ACTIVITY →
Copy out each line below that has the word "cwin" in it.

MATERIAL FOR THIS TASK →
*** Block opens ***
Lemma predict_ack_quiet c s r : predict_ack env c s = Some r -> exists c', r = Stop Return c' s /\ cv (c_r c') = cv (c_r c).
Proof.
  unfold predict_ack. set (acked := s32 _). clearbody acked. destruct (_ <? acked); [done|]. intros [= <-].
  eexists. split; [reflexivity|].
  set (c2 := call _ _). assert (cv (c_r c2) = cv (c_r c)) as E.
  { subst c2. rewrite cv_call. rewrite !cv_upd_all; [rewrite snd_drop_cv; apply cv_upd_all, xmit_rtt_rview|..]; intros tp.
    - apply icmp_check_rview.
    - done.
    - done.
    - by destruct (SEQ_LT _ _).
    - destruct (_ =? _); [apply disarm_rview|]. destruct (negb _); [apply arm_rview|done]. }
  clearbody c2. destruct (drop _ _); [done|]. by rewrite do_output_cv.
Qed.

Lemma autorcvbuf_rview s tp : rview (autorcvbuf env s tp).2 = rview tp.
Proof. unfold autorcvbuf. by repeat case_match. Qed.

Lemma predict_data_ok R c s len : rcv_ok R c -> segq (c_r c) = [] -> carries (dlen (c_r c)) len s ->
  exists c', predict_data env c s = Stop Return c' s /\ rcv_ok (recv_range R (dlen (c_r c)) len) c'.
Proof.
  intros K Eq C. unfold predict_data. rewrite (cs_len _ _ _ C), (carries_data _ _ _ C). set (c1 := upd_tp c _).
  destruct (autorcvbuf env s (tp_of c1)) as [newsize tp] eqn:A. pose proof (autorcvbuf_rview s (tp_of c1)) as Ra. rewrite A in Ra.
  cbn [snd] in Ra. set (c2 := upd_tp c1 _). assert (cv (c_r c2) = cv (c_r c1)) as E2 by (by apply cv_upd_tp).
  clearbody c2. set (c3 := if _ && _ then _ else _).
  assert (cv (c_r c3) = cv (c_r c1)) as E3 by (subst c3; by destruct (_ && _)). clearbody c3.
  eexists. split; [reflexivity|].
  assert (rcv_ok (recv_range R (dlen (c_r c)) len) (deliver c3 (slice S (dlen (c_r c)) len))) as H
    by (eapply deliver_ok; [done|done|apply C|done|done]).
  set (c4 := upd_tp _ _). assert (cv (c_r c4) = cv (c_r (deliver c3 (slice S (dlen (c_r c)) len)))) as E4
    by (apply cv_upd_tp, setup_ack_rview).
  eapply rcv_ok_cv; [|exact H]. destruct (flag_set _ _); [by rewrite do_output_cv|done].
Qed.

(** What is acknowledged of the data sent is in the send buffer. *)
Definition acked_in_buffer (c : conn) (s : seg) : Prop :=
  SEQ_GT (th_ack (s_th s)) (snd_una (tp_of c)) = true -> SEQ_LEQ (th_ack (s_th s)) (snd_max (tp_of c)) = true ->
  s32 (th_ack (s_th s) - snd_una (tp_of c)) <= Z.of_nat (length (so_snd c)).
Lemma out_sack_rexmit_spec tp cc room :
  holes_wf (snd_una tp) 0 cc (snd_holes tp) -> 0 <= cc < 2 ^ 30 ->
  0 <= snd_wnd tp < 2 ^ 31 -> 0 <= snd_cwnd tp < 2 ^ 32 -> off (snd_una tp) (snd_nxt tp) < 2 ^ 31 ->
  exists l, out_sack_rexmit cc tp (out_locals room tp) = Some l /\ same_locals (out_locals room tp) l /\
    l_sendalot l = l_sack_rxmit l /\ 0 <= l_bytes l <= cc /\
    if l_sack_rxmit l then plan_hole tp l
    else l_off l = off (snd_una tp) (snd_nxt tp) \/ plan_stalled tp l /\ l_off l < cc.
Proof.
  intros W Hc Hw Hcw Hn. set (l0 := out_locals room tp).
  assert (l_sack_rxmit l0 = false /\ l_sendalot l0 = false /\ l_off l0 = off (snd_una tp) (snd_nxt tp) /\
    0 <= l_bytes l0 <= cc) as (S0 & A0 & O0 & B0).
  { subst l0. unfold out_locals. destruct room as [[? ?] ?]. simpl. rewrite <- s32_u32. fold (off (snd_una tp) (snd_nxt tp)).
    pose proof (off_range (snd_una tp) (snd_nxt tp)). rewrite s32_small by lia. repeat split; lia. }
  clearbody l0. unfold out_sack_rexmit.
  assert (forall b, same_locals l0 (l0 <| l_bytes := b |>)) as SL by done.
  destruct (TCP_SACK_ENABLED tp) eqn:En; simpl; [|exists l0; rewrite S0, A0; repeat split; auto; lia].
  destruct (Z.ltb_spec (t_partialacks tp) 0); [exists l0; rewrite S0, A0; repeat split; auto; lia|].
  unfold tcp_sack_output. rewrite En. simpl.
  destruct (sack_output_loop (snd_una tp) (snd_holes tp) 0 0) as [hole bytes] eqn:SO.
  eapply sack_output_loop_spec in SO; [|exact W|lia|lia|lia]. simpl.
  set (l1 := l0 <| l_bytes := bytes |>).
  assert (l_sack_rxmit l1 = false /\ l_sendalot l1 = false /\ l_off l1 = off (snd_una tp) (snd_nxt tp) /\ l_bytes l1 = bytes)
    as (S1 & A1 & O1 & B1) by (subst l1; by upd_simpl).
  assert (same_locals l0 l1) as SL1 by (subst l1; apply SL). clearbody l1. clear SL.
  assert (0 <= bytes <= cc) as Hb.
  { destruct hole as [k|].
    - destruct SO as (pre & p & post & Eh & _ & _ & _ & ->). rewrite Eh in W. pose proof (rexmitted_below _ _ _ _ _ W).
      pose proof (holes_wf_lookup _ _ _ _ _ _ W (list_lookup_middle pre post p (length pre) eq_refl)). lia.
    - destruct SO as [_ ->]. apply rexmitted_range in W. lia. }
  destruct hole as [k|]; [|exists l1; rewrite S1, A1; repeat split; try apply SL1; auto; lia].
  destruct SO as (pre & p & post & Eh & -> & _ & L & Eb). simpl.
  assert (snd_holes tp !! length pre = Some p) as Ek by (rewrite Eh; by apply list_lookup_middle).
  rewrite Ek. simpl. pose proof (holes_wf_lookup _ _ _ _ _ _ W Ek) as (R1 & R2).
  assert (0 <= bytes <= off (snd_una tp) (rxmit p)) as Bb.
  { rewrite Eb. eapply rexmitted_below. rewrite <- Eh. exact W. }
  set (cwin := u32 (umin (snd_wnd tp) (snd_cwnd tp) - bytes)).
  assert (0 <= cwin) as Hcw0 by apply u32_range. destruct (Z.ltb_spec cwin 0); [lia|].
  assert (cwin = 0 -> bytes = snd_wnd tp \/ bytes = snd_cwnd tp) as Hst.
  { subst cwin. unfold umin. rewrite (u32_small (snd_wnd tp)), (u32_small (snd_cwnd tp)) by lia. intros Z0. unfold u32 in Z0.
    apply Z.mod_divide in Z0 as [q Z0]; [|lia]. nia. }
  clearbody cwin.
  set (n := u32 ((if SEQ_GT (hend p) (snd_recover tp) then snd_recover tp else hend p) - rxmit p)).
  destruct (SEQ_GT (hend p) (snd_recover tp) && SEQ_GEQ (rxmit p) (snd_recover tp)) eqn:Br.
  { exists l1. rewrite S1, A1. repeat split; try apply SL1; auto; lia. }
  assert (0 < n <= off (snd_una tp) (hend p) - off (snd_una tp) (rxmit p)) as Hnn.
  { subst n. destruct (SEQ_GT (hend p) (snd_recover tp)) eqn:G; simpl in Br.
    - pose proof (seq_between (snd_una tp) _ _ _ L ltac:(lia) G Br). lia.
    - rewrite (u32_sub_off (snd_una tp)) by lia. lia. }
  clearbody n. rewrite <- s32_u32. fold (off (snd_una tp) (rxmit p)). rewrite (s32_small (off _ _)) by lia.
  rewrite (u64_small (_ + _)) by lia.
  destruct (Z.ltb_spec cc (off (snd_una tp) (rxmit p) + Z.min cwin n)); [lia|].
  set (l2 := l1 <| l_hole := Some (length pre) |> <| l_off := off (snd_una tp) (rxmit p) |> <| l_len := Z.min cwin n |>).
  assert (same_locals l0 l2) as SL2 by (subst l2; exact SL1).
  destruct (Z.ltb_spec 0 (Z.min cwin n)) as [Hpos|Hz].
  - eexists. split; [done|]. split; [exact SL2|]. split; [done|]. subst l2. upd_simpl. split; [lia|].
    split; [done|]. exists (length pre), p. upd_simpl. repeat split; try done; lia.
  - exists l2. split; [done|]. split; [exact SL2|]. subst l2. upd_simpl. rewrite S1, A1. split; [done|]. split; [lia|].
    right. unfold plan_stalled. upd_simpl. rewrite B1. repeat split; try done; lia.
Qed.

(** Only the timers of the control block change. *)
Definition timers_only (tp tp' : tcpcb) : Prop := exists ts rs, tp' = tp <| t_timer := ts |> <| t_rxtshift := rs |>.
*** Block closes ***
RESPONSE AREA →
  set (cwin := u32 (umin (snd_wnd tp) (snd_cwnd tp) - bytes)).
  assert (0 <= cwin) as Hcw0 by apply u32_range. destruct (Z.ltb_spec cwin 0); [lia|].
  assert (cwin = 0 -> bytes = snd_wnd tp \/ bytes = snd_cwnd tp) as Hst.
  { subst cwin. unfold umin. rewrite (u32_small (snd_wnd tp)), (u32_small (snd_cwnd tp)) by lia. intros Z0. unfold u32 in Z0.
  clearbody cwin.
  destruct (Z.ltb_spec cc (off (snd_una tp) (rxmit p) + Z.min cwin n)); [lia|].
  set (l2 := l1 <| l_hole := Some (length pre) |> <| l_off := off (snd_una tp) (rxmit p) |> <| l_len := Z.min cwin n |>).
  destruct (Z.ltb_spec 0 (Z.min cwin n)) as [Hpos|Hz].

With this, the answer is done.